Your answer should consist only of the lines below from the one with "unfold link. lia." through the one with "- eapply net_inv_core; [exact Hc|]. done.", copied exactly.

________________________

(* ===== verification/SimNetwork.v ===== *)
(** * SimNetwork: the byte accounting of the simulated network

    The counters of queued bytes, one per link and one for all links, are always
    the sums over the pending deliveries, so the bounds [send] enforces are bounds
    on the bytes in flight. *)

From stdpp Require Import relations.
From S2P Require Import Prelude Model Bytes SimQueue Simulator SimSpec.

(** ** Sums *)

Section sums.
Context {A : Type}.
Implicit Types (f : A -> N) (l : list A).

Definition sumN f l : N := foldr (fun x acc => f x + acc) 0 l.

#[global] Instance sumN_perm f : Proper (Permutation ==> eq) (sumN f).
Proof. intros l1 l2 Hp. induction Hp; simpl; lia. Qed.

Lemma sumN_app f l1 l2 : sumN f (l1 ++ l2) = sumN f l1 + sumN f l2.
Proof. induction l1 as [|x l1 IH]; simpl; lia. Qed.

Lemma sumN_filter f (P : A -> bool) l :
  sumN f l = sumN f (filter (fun x => P x = true) l) + sumN f (filter (fun x => P x = false) l).
Proof.
  induction l as [|x l IH]; [done|]. rewrite !filter_cons. simpl.
  destruct (P x); simpl; rewrite ?decide_True, ?decide_False by done; simpl; lia.
Qed.

Lemma sumN_constant {B} (g : B -> A) f c (l : list B) :
  (forall x, f (g x) = c) -> sumN f (g <$> l) = c * N.of_nat (length l).
Proof.
  intros Hc. induction l as [|x l IH]; [simpl; lia|].
  rewrite fmap_cons. change (sumN f (g x :: (g <$> l))) with (f (g x) + sumN f (g <$> l)).
  rewrite Hc, IH. simpl length. lia.
Qed.

Lemma sumN_elem f l x : x ∈ l -> f x <= sumN f l.
Proof. induction 1 as [x l|x y l _ IH]; simpl; lia. Qed.
End sums.

(** ** The accounting invariant *)

Definition in_flight (e : ScheduledEvent) : N :=
  match ev_payload e with PNetwork n => blen (ne_bytes n) | _ => 0 end.

Definition on_link (k : N * N) (e : ScheduledEvent) : N :=
  match ev_payload e with
  | PNetwork n => if bool_decide ((ne_from n, ne_to n) = k) then blen (ne_bytes n) else 0
  | _ => 0
  end.

Definition queued_on (s : Simulator) (k : N * N) : N :=
  ls_queued_bytes (default new_link (sim_links s !! k)).

(** The counters count the events of [l]. *)
Definition accounted (s : Simulator) (l : list ScheduledEvent) : Prop :=
  (forall k, queued_on s k = sumN (on_link k) l) /\ sim_total_network_bytes s = sumN in_flight l.

Definition net_inv (s : Simulator) : Prop :=
  accounted s (q_heap (sim_events s)) /\
  (forall k, queued_on s k <= tl_max_queued_bytes_per_link (sc_transport (sim_config s))) /\
  sim_total_network_bytes s <= tl_max_total_queued_bytes (sc_transport (sim_config s)).

Lemma accounted_perm s l1 l2 : l1 ≡ₚ l2 -> accounted s l1 -> accounted s l2.
Proof. intros Hp [H1 H2]. split; [intros k|]; by rewrite <- Hp. Qed.

Lemma accounted_core s s' l : core_eq s s' -> accounted s l -> accounted s' l.
Proof.
  intros [_ _ _ Hl Ht _ _] [H1 H2].
  split; [intros k; unfold queued_on; rewrite Hl; apply H1|by rewrite Ht].
Qed.

Lemma net_inv_core s s' : core_eq s s' -> net_inv s -> net_inv s'.
Proof.
  intros Hc (H1 & H2 & H3). pose proof Hc as [Hcfg He _ Hl Ht _ _]. split_and!.
  - rewrite He. by eapply accounted_core.
  - intros k. unfold queued_on. rewrite Hl, Hcfg. apply H2.
  - by rewrite Ht, Hcfg.
Qed.

(** Counters that do not change keep counting an unchanged set of deliveries. *)
Lemma accounted_same s s' l l' :
  sim_links s' = sim_links s -> sim_total_network_bytes s' = sim_total_network_bytes s ->
  (forall k, sumN (on_link k) l' = sumN (on_link k) l) -> sumN in_flight l' = sumN in_flight l ->
  accounted s l -> accounted s' l'.
Proof.
  intros Hl Ht Hk Hf [H1 H2]. split; [intros k; unfold queued_on; rewrite Hl, Hk; apply H1|congruence].
Qed.

Lemma release_accounted s e l : accounted s (e :: l) -> accounted (release_event s e) l.
Proof.
  intros [H1 H2]. unfold release_event. destruct (ev_payload e) as [|n| |] eqn:E.
  1,3,4: split; [intros k; rewrite H1|rewrite H2]; simpl; unfold on_link, in_flight; by rewrite E.
  assert (Hsub : forall x b, (if x <? b then 0 else x - b) = x - b).
  { intros x b. destruct (N.ltb_spec x b); lia. }
  simpl in H2. unfold in_flight at 1 in H2. rewrite E in H2.
  split; [intros k|unfold release_network_bytes; simpl; rewrite Hsub; lia].
  specialize (H1 k) as Hk. simpl in Hk. unfold on_link at 1 in Hk. rewrite E in Hk.
  unfold release_network_bytes, queued_on in *. simpl.
  destruct (sim_links s !! (ne_from n, ne_to n)) as [lk|] eqn:El; simpl.
  - destruct (decide ((ne_from n, ne_to n) = k)) as [<-|Hne].
    + rewrite lookup_insert_eq. rewrite El in Hk. rewrite bool_decide_true in Hk by done.
      simpl in *. rewrite Hsub. lia.
    + rewrite lookup_insert_ne by done. rewrite bool_decide_false in Hk by done. lia.
  - destruct (decide ((ne_from n, ne_to n) = k)) as [<-|Hne].
    + rewrite El in Hk |- *. rewrite bool_decide_true in Hk by done. simpl in *. lia.
    + rewrite bool_decide_false in Hk by done. lia.
Qed.

Lemma release_all_accounted l s l' :
  accounted s (l ++ l') -> accounted (fold_left release_event l s) l'.
Proof.
  revert s. induction l as [|e l IH]; intros s Ha; [done|]. simpl. by apply IH, release_accounted.
Qed.

(** The event a call dispatches is the one whose bytes it releases. *)
Lemma dispatch_release s e :
  sim_links (dispatch_payload s (ev_payload e)).2 = sim_links (release_event s e) /\
  sim_total_network_bytes (dispatch_payload s (ev_payload e)).2 =
    sim_total_network_bytes (release_event s e) /\
  sim_config (dispatch_payload s (ev_payload e)).2 = sim_config s.
Proof.
  assert (Hl : forall s' k n q t i b d, sim_links (record s' k n q t i b d) = sim_links s')
    by (intros; apply record_core).
  assert (Ht : forall s' k n q t i b d, sim_total_network_bytes (record s' k n q t i b d) =
    sim_total_network_bytes s') by (intros; apply record_core).
  assert (Hc : forall s' k n q t i b d, sim_config (record s' k n q t i b d) = sim_config s')
    by (intros; apply record_core).
  unfold release_event. destruct (ev_payload e) as [t|n|p|u]; simpl.
  - unfold fire_timer. destruct (negb _); simpl; by rewrite Hl, Ht, Hc.
  - assert (Hcfg : sim_config (release_network_bytes s n) = sim_config s)
      by (unfold release_network_bytes; by destruct (_ !! _)).
    unfold deliver_network. destruct (lf_partitioned _); simpl; [by rewrite Hl, Ht, Hc|].
    destruct (_ || _); simpl; by rewrite Hl, Ht, Hc.
  - unfold complete_storage. destruct (sim_nodes s !! se_node p); simpl; [|by rewrite Hl, Ht, Hc].
    destruct (_ || _); simpl; [by rewrite Hl, Ht, Hc|].
    destruct (_ !! se_operation_id p); simpl; [|by rewrite Hl, Ht, Hc].
    destruct (complete_operation _ _ _ _). simpl. by rewrite Hl, Ht, Hc.
  - unfold deliver_user. destruct (negb _); simpl; by rewrite Hl, Ht, Hc.
Qed.

Lemma queued_shrinks l s :
  (forall k, queued_on (fold_left release_event l s) k <= queued_on s k) /\
  sim_total_network_bytes (fold_left release_event l s) <= sim_total_network_bytes s /\
  sim_config (fold_left release_event l s) = sim_config s /\
  sim_events (fold_left release_event l s) = sim_events s.
Proof.
  revert s. induction l as [|e l IH]; intros s; [done|]. simpl.
  destruct (IH (release_event s e)) as (H1 & H2 & H3 & H4).
  assert (Hone : (forall k, queued_on (release_event s e) k <= queued_on s k) /\
    sim_total_network_bytes (release_event s e) <= sim_total_network_bytes s /\
    sim_config (release_event s e) = sim_config s /\ sim_events (release_event s e) = sim_events s).
  { unfold release_event. destruct (ev_payload e) as [|n| |]; try done.
    unfold release_network_bytes, queued_on. simpl.
    split_and!; [intros k| | |]; destruct (sim_links s !! (ne_from n, ne_to n)) as [lk|] eqn:El;
      simpl; try done; try (destruct (_ <? _); lia).
    destruct (decide ((ne_from n, ne_to n) = k)) as [<-|Hne].
    - rewrite lookup_insert_eq, El. simpl. destruct (_ <? _); lia.
    - by rewrite lookup_insert_ne by done. }
  destruct Hone as (O1 & O2 & O3 & O4). split_and!; try congruence; [intros k|lia].
  etrans; [apply H1|apply O1].
Qed.

(** ** Preservation *)

Lemma no_delivery e l :
  (forall n, ev_payload e <> PNetwork n) ->
  (forall k, sumN (on_link k) (e :: l) = sumN (on_link k) l) /\
  sumN in_flight (e :: l) = sumN in_flight l.
Proof.
  intros Hn. unfold on_link, in_flight. simpl.
  destruct (ev_payload e) as [|n| |]; try done. by destruct (Hn n).
Qed.

Lemma added_net_inv s s' q' e :
  q_added (sim_events s) q' e -> (forall n, ev_payload e <> PNetwork n) ->
  sim_config s' = sim_config s -> sim_links s' = sim_links s ->
  sim_total_network_bytes s' = sim_total_network_bytes s -> sim_events s' = q' ->
  net_inv s -> net_inv s'.
Proof.
  intros [_ Hh _ _ _ _] Hn Hc Hl Ht He (H1 & H2 & H3). destruct (no_delivery e (q_heap (sim_events s)) Hn).
  split_and!.
  - rewrite He. eapply accounted_perm; [symmetry; exact Hh|].
    eapply (accounted_same s); try done.
  - intros k. unfold queued_on. rewrite Hl, Hc. apply H2.
  - by rewrite Ht, Hc.
Qed.

Lemma send_net_inv s s' f t copies bytes l' events q' :
  net_inv s ->
  (forall x, exists id i j c, ev_payload (events x) = PNetwork (mkNetworkEvent id f t i j c bytes)) ->
  q_heap q' ≡ₚ (events <$> seq 0 (N.to_nat copies)) ++ q_heap (sim_events s) ->
  ls_queued_bytes l' = ls_queued_bytes (link s f t) + blen bytes * copies ->
  ls_queued_bytes l' <= tl_max_queued_bytes_per_link (sc_transport (sim_config s)) ->
  sim_total_network_bytes s + blen bytes * copies <=
    tl_max_total_queued_bytes (sc_transport (sim_config s)) ->
  sim_config s' = sim_config s -> sim_events s' = q' ->
  sim_links s' = <[(f, t) := l']> (sim_links s) ->
  sim_total_network_bytes s' = sim_total_network_bytes s + blen bytes * copies -> net_inv s'.
Proof.
  intros ((H1 & H2) & H3 & H4) Hev Hh Hq Hb1 Hb2 Hc He Hl Ht.
  assert (Hlink : forall k, sumN (on_link k) (events <$> seq 0 (N.to_nat copies)) =
    (if bool_decide ((f, t) = k) then blen bytes else 0) * copies).
  { intros k. rewrite (sumN_constant events (on_link k) (if bool_decide ((f, t) = k) then blen bytes else 0)).
    - by rewrite length_seq, N2Nat.id.
    - intros x. unfold on_link. destruct (Hev x) as (? & ? & ? & ? & ->). done. }
  assert (Hfly : sumN in_flight (events <$> seq 0 (N.to_nat copies)) = blen bytes * copies).
  { rewrite (sumN_constant events in_flight (blen bytes)).
    - by rewrite length_seq, N2Nat.id.
    - intros x. unfold in_flight. by destruct (Hev x) as (? & ? & ? & ? & ->). }
  split_and!; rewrite ?He, ?Hc.
  - eapply accounted_perm; [symmetry; exact Hh|]. split.
    + intros k. rewrite sumN_app, Hlink, <- H1. unfold queued_on. rewrite Hl.
      destruct (decide ((f, t) = k)) as [<-|Hne].
      * rewrite lookup_insert_eq, bool_decide_true by done. simpl. rewrite Hq. unfold link. lia.
      * rewrite lookup_insert_ne, bool_decide_false by done. lia.
    + rewrite sumN_app, Hfly, Ht, <- H2. lia.
  - intros k. unfold queued_on. rewrite Hl. destruct (decide ((f, t) = k)) as [<-|Hne].
    + by rewrite lookup_insert_eq.
    + rewrite lookup_insert_ne by done. apply H3.
  - by rewrite Ht.
Qed.

Lemma effect_net_inv s s' : effect s s' -> net_inv s -> net_inv s'.
Proof.
  intros Hs Hi. pose proof Hi as ((H1 & H2) & H3 & H4).
  destruct Hs as [Hc|n st' _ Hc|f t l' Hq Hc|n st kind time sq q' _ _ Ha Hc|n st tag bs time sq q' _ _ Ha Hc
    |f t sc tg bytes copies time id q' l' _ _ _ _ _ _ _ Hh Hq Hb1 Hb2 Hc
    |n st op fw sw ff q' _ _ _ _ _ Ha _ _ _ Hc|n st crash cs q' _ _ Hq' Hn _ _ Hk Hcs Hc|e q' Hp Hc].
  - by eapply net_inv_core.
  - eapply net_inv_core; [exact Hc|]. done.
  - eapply net_inv_core; [exact Hc|].
    assert (Hsame : forall k, queued_on (put_link s f t l') k = queued_on s k).
    { intros k. unfold queued_on. simpl. destruct (decide ((f, t) = k)) as [<-|Hne].
      - rewrite lookup_insert_eq. exact Hq.
      - by rewrite lookup_insert_ne. }
    split_and!; [split; [intros k; by rewrite Hsame|done]|intros k; rewrite Hsame; apply H3|done].
  - eapply net_inv_core; [exact Hc|]. eapply added_net_inv; [exact Ha|done..|exact Hi].
  - eapply net_inv_core; [exact Hc|]. eapply added_net_inv; [exact Ha|done..|exact Hi].
  - eapply net_inv_core; [exact Hc|]. eapply send_net_inv; [exact Hi| |exact Hh|exact Hq|done..].
    intros x. by do 4 eexists.
  - eapply net_inv_core; [exact Hc|]. eapply added_net_inv; [exact Ha|done..|exact Hi].
  - eapply net_inv_core; [exact Hc|].
    destruct (queued_shrinks cs (set_events (put_node s n (crashed_node st crash
      (q_now (sim_events s)))) q')) as (S1 & S2 & S3 & S4).
    split_and!.
    + rewrite S4. simpl. apply release_all_accounted.
      split; [intros k; etrans; [apply H1|]|etrans; [apply H2|]];
        rewrite (sumN_filter _ (cancelled_by_crash s n)), sumN_app, Hcs, Hk; done.
    + intros k. rewrite S3. etrans; [apply S1|]. apply H3.
    + rewrite S3. etrans; [apply S2|]. done.
  - destruct Hp as [_ Hh _ _ _ _]. eapply net_inv_core; [exact Hc|].
    destruct (dispatch_release (set_events s q') e) as (Hl & Ht & Hcfg).
    destruct (queued_shrinks [e] (set_events s q')) as (S1 & S2 & S3 & S4). simpl in S1, S2.
    split_and!.
    + rewrite dispatch_events. simpl.
      eapply (accounted_same (release_event (set_events s q') e)); [done|done|done|done|].
      apply release_accounted. split; [intros k; etrans; [apply H1|]|etrans; [apply H2|]]; by rewrite Hh.
    + intros k. rewrite Hcfg. unfold queued_on. rewrite Hl. etrans; [apply S1|apply H3].
    + rewrite Hcfg, Ht. etrans; [apply S2|]. done.
Qed.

________________________

Solved problem ->
      * rewrite lookup_insert_eq, bool_decide_true by done. simpl. rewrite Hq. unfold link. lia.
      * rewrite lookup_insert_ne, bool_decide_false by done. lia.
    + rewrite sumN_app, Hfly, Ht, <- H2. lia.
  - intros k. unfold queued_on. rewrite Hl. destruct (decide ((f, t) = k)) as [<-|Hne].
    + by rewrite lookup_insert_eq.
    + rewrite lookup_insert_ne by done. apply H3.
  - by rewrite Ht.
Qed.

Lemma effect_net_inv s s' : effect s s' -> net_inv s -> net_inv s'.
Proof.
  intros Hs Hi. pose proof Hi as ((H1 & H2) & H3 & H4).
  destruct Hs as [Hc|n st' _ Hc|f t l' Hq Hc|n st kind time sq q' _ _ Ha Hc|n st tag bs time sq q' _ _ Ha Hc
    |f t sc tg bytes copies time id q' l' _ _ _ _ _ _ _ Hh Hq Hb1 Hb2 Hc
    |n st op fw sw ff q' _ _ _ _ _ Ha _ _ _ Hc|n st crash cs q' _ _ Hq' Hn _ _ Hk Hcs Hc|e q' Hp Hc].
  - by eapply net_inv_core.
  - eapply net_inv_core; [exact Hc|]. done.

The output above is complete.